§ How to complete this task:
Only a number is expected here: the count of lines in this data where "scanAngles" occurs.
• • • • •
(** With three correspondences or more the solver returns when every
    correspondence points at key points that exist, and then the angle is
    one of the scan or the rotation handed in, with no vertical shift; it
    throws a [TypeError] when a correspondence points outside either key
    point vector. *)
Theorem calculateOptimalRotation_outcome
    (keypoints1 keypoints2 : list (KeyPoint num))
    (matches : list (DMatch num)) (currentRotation : num)
    (selectedAreaCenter : option (Point num)) :
  3 <= length matches ->
  (Forall (fun m => DMatch.queryIdx m < length keypoints1
                    /\ DMatch.trainIdx m < length keypoints2) matches ->
   exists r,
     calculateOptimalRotation keypoints1 keypoints2 matches currentRotation
       selectedAreaCenter = Ok r
     /\ RotationResult.translateY r = num_lit 0
     /\ (RotationResult.rotation r = currentRotation
         \/ In (RotationResult.rotation r) scanAngles))
  /\ (Exists (fun m => length keypoints1 <= DMatch.queryIdx m
                       \/ length keypoints2 <= DMatch.trainIdx m) matches ->
      calculateOptimalRotation keypoints1 keypoints2 matches currentRotation
        selectedAreaCenter
      = Throw "TypeError: Cannot read properties of undefined (reading 'pt')").
Proof.
  intros Hlen.
  assert (Hge : (length matches <? 3) = false) by now apply Nat.ltb_ge.
  split.
  - intros Hin. destruct (@matchedPoints_in_range keypoints1 keypoints2 matches Hin)
      as (points & Hpoints).
    assert (Hok : exists r,
      calculateOptimalRotation keypoints1 keypoints2 matches currentRotation
        selectedAreaCenter = Ok r).
    { unfold calculateOptimalRotation. rewrite Hge, Hpoints. cbn [bindExc].
      eexists. reflexivity. }
    destruct Hok as (r & Hr). exists r. split; [exact Hr|].
    exact (calculateOptimalRotation_angle _ _ _ _ _ Hr).
  - intros Hout. unfold calculateOptimalRotation.
    now rewrite Hge, (@matchedPoints_out_of_range keypoints1 keypoints2 matches Hout).
Qed.
End RotationOutcome.

Section RotationOnly.
Context {num : Type} {N : JSNumber num} {I : JSInfinity num}.
Context {Mat Descriptors : Type} (cv : OpenCV num Mat Descriptors).

Lemma alignImagesTry_angle (image1 image2 : ImageData num) (t : Transform num) :
  alignImagesTry cv image1 image2 = Ok t ->
  Transform.rotation t = Transform.rotation (ImageData.transform image2)
  \/ In (Transform.rotation t) scanAngles.
Proof.
  unfold alignImagesTry.
  destruct (negb (OpenCV.loaded cv)); [discriminate|].
  destruct (ImageData.selectedArea image1); [|discriminate].
  destruct (ImageData.selectedArea image2); [|discriminate].
  destruct (OpenCV.imageToMat cv (ImageData.url image1)) as [mat1|];
    [|discriminate].
  destruct (OpenCV.imageToMat cv (ImageData.url image2)) as [mat2|];
    [|discriminate].
  cbn [bindExc].
  destruct (OpenCV.extractORBFeatures cv mat1) as [f1|]; [|discriminate].
  destruct (OpenCV.extractORBFeatures cv mat2) as [f2|]; [|discriminate].
  cbn [bindExc].
  destruct (Nat.ltb _ 3); [discriminate|].
  destruct (calculateOptimalRotation _ _ _ _ _) as [r|] eqn:Hr; [|discriminate].
  cbn [bindExc]. intros [= <-]. cbn [Transform.rotation].
  apply calculateOptimalRotation_angle in Hr. apply Hr.
Qed.

Lemma alignImages_angle (image1 image2 : ImageData num) :
  let r := Transform.rotation
             (AlignmentResult.transform (alignImages cv image1 image2)) in
  r = Transform.rotation (ImageData.transform image2) \/ In r scanAngles.
Proof.
  unfold alignImages.
  destruct (alignImagesTry cv image1 image2) as [t|] eqn:Htry;
    cbv zeta; cbn [AlignmentResult.transform]; [|left; reflexivity].
  exact (alignImagesTry_angle _ _ Htry).
Qed.

Lemma turnedOnly_refl (image : ImageData num) : turnedOnly image image.
Proof. unfold turnedOnly. auto. Qed.

Lemma rotationStep_turns (l : list (ImageData num)) (i : nat) :
  rotationStep cv l i = l
  \/ exists next turned,
       nth_error l (i + 1) = Some next
       /\ turnedOnly next turned
       /\ rotationStep cv l i = assignAt (i + 1) turned l.
Proof.
  unfold rotationStep.
  destruct (nth_error l i) as [cur|]; [|now left].
  destruct (nth_error l (i + 1)) as [next|] eqn:Hnext; [|now left].
  destruct (ImageData.selectedArea cur); [|now left].
  destruct (ImageData.selectedArea next); [|now left].
  destruct (AlignmentResult.success (alignImages cv cur next)); [|now left].
  right. eexists. eexists. split; [reflexivity|]. split; [|reflexivity].
  unfold turnedOnly. repeat split.
  cbn [withTransform ImageData.transform Transform.rotation].
  apply alignImages_angle.
Qed.

Lemma turnedOnly_trans (a b c : ImageData num) :
  turnedOnly a b -> turnedOnly b c -> turnedOnly a c.
Proof.
  intros (Hs & Hp & Hr) (Hs' & Hp' & Hr'). unfold turnedOnly.
  repeat split; try congruence.
  destruct Hr' as [Hr' | Hr']; [|now right].
  rewrite Hr'. exact Hr.
Qed.

Lemma rotationPass_turns (l : list (ImageData num)) :
  nth_error (rotationPass cv l) 0 = nth_error l 0
  /\ forall k before, nth_error l k = Some before ->
       exists after, nth_error (rotationPass cv l) k = Some after
                     /\ turnedOnly before after.
Proof.
  unfold rotationPass.
  apply (forLoop_invariant (rotationStep cv)
           (fun _ m =>
              nth_error m 0 = nth_error l 0
              /\ forall k before, nth_error l k = Some before ->
                   exists after, nth_error m k = Some after
                                 /\ turnedOnly before after)).
  - intros i m (H0 & Hall).
    destruct (rotationStep_turns m i) as [-> | (next & turned & Hn & Ht & ->)];
      [auto|].
    split.
    + rewrite nth_error_assignAt_ne by lia. exact H0.
    + intros k before Hk. destruct (Hall k before Hk) as (after & Ha & Hta).
      destruct (Nat.eq_dec k (i + 1)) as [-> | Hne].
      * exists turned. split.
        -- apply nth_error_assignAt_eq.
           assert (Hs : nth_error m (i + 1) <> None) by congruence.
           now apply nth_error_Some in Hs.
        -- rewrite Hn in Ha. injection Ha as <-.
           eapply turnedOnly_trans; eauto.
      * exists after. split; [|exact Hta].
        rewrite nth_error_assignAt_ne by congruence. exact Ha.
  - split; [reflexivity|]. intros k before Hk. exists before.
    split; [exact Hk | apply turnedOnly_refl].
Qed.

(** The alignment by rotation returns as many images as it was given, the
    first of them untouched; of every other image it may change the
    rotation alone, and only to an angle of the scan. *)
Theorem rotation_alignment_turns_only (images : list (ImageData num)) :
  length (alignImagesByRotationOnly cv images) = length images
  /\ nth_error (alignImagesByRotationOnly cv images) 0 = nth_error images 0
  /\ forall k before, nth_error images k = Some before ->
       exists after,
         nth_error (alignImagesByRotationOnly cv images) k = Some after
         /\ turnedOnly before after.
Proof.
  unfold alignImagesByRotationOnly.
  destruct (length images <? 2).
  - split; [reflexivity|]. split; [reflexivity|].
    intros k before Hk. exists before. split; [exact Hk|apply turnedOnly_refl].
  - split; [|apply rotationPass_turns].
    rewrite <- (length_map staticOf (rotationPass cv images)).
    rewrite rotationPass_static. apply length_map.
Qed.

Lemma rotationPass_without_cv (l : list (ImageData num)) :
  OpenCV.loaded cv = false -> rotationPass cv l = l.
Proof.
  intros Hcv. unfold rotationPass.
  apply (forLoop_invariant (rotationStep cv) (fun _ m => m = l)); auto.
  intros i m ->. unfold rotationStep.
  destruct (nth_error l i) as [cur|]; auto.
  destruct (nth_error l (i + 1)) as [next|]; auto.
  destruct (ImageData.selectedArea cur); auto.
  destruct (ImageData.selectedArea next); auto.
  unfold alignImages, alignImagesTry. now rewrite Hcv.
Qed.

(** Without OpenCV.js the rotation pass gives up on every pair and hands
    the images back: the alignment by rotation changes nothing, and the
    automatic alignment is the alignment by area. *)
Theorem alignment_without_opencv (images : list (ImageData num)) :
  OpenCV.loaded cv = false ->
  alignImagesByRotationOnly cv images = images
  /\ alignAllImages cv images = alignImagesByAreaOnly images.
Proof.
  intros Hcv. unfold alignImagesByRotationOnly, alignAllImages,
    alignImagesByAreaOnly.
  destruct (length images <? 2); [auto|].
  now rewrite !rotationPass_without_cv.
Qed.
End RotationOnly.

Lemma calculateOptimalRotation_outcome_witness :
  (Forall (fun m => DMatch.queryIdx m < length nearKeypoints1
                    /\ DMatch.trainIdx m < length nearKeypoints2) nearMatches ->
   exists r,
     calculateOptimalRotation (N := Float64) nearKeypoints1 nearKeypoints2
       nearMatches (F64.of_Q 45) None = Ok r
     /\ RotationResult.translateY r = F64.of_Q 0
     /\ (RotationResult.rotation r = F64.of_Q 45
         \/ In (RotationResult.rotation r) (scanAngles (N := Float64))))
  /\ (Exists (fun m => length nearKeypoints1 <= DMatch.queryIdx m
                       \/ length nearKeypoints2 <= DMatch.trainIdx m)
        nearMatches ->
      calculateOptimalRotation (N := Float64) nearKeypoints1 nearKeypoints2
        nearMatches (F64.of_Q 45) None
      = Throw "TypeError: Cannot read properties of undefined (reading 'pt')").
Proof.
  apply (@calculateOptimalRotation_outcome F64.float Float64 Binary64Infinity
           nearKeypoints1 nearKeypoints2 nearMatches (F64.of_Q 45) None).
  cbn. lia.
Defined.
• • • • •
§ Response to this exercise:
4